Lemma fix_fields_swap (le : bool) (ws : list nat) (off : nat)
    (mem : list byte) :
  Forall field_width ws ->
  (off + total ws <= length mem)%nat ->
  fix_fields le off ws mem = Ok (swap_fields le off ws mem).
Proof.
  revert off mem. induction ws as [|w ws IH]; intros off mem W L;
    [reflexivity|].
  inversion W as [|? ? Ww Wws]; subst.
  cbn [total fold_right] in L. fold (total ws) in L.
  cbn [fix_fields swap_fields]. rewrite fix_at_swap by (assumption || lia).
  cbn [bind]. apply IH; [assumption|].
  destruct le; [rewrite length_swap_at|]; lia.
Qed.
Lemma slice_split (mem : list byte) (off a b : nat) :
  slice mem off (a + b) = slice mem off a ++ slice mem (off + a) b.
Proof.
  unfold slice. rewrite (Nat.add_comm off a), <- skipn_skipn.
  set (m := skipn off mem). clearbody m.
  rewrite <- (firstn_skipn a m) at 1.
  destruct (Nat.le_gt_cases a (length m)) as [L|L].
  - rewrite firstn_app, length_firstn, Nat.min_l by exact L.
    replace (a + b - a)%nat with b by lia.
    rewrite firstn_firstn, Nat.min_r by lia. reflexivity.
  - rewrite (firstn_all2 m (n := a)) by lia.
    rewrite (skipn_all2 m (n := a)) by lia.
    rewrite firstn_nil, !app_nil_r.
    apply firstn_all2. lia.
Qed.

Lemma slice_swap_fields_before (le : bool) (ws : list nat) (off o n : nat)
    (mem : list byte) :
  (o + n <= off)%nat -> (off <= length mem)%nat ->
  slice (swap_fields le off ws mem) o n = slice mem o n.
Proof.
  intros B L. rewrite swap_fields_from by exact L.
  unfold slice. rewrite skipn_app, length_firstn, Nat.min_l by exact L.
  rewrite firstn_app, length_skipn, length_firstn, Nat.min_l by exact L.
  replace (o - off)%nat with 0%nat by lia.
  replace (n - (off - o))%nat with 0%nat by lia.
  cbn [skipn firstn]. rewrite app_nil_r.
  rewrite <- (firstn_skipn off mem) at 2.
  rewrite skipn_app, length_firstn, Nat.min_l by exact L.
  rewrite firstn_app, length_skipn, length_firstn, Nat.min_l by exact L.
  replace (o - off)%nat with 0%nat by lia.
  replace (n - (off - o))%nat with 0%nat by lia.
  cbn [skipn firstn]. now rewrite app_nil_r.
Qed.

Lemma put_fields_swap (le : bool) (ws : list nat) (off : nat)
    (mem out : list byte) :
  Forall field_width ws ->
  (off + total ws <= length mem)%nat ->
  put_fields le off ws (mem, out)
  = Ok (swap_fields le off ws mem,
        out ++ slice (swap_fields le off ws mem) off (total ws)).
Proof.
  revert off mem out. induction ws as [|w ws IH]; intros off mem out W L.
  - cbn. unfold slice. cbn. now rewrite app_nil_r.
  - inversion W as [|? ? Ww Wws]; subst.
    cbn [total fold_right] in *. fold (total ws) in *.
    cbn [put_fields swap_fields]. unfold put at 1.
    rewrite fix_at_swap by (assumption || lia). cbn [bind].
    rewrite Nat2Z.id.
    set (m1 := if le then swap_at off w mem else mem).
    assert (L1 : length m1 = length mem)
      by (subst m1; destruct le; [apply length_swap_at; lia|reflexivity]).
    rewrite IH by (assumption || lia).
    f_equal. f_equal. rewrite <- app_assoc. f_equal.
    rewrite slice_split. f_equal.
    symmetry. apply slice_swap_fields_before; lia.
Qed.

- - - - -

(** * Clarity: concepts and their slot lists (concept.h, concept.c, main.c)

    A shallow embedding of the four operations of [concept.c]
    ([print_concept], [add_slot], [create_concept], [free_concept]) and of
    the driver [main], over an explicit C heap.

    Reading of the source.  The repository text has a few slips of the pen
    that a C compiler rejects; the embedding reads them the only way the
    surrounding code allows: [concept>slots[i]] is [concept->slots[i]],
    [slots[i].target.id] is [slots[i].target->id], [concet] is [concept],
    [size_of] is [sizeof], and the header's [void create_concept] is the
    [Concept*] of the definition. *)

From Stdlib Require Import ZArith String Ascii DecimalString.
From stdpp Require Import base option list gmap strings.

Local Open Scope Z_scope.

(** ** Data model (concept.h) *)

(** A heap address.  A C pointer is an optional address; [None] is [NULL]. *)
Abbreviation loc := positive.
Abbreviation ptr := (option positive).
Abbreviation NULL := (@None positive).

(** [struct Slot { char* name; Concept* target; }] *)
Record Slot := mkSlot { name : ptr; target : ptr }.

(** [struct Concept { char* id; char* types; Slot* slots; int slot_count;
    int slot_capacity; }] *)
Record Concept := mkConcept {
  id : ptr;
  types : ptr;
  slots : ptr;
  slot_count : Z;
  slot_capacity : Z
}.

- - - - -

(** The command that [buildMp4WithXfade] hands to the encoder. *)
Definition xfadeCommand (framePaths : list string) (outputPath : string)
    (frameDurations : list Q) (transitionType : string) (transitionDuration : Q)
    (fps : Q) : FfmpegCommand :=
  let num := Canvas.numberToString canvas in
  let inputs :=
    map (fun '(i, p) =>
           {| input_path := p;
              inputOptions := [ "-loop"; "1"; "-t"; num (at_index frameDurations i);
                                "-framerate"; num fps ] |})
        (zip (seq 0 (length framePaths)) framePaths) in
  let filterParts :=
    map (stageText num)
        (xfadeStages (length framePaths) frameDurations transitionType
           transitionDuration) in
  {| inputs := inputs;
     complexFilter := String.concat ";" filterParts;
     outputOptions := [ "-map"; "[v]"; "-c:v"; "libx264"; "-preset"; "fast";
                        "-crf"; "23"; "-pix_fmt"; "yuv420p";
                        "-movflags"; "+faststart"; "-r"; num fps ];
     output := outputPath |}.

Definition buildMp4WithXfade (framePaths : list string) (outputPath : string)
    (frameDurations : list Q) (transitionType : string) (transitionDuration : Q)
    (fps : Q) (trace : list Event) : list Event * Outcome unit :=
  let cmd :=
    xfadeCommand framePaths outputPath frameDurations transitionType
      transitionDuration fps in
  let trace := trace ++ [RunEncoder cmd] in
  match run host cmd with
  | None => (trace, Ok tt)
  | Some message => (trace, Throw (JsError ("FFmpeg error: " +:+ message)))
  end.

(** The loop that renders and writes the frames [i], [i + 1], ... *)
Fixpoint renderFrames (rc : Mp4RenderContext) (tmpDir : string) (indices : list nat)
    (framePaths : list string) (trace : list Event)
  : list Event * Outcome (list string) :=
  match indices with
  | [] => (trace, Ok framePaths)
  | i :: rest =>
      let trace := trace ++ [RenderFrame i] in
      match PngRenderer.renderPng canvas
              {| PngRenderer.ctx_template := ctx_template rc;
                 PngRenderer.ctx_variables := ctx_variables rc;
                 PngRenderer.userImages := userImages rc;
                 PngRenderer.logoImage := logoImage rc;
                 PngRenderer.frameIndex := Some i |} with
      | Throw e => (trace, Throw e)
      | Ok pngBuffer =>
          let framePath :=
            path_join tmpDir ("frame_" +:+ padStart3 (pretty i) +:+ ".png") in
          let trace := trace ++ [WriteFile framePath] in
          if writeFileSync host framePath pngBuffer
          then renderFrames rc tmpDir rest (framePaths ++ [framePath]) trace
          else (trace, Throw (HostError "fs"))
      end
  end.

- - - - -

## Task brief
Extract each line from the entries above that contains the string "revert".

## The completed task
  revert off mem. induction ws as [|w ws IH]; intros off mem W L;
  revert off mem out. induction ws as [|w ws IH]; intros off mem out W L.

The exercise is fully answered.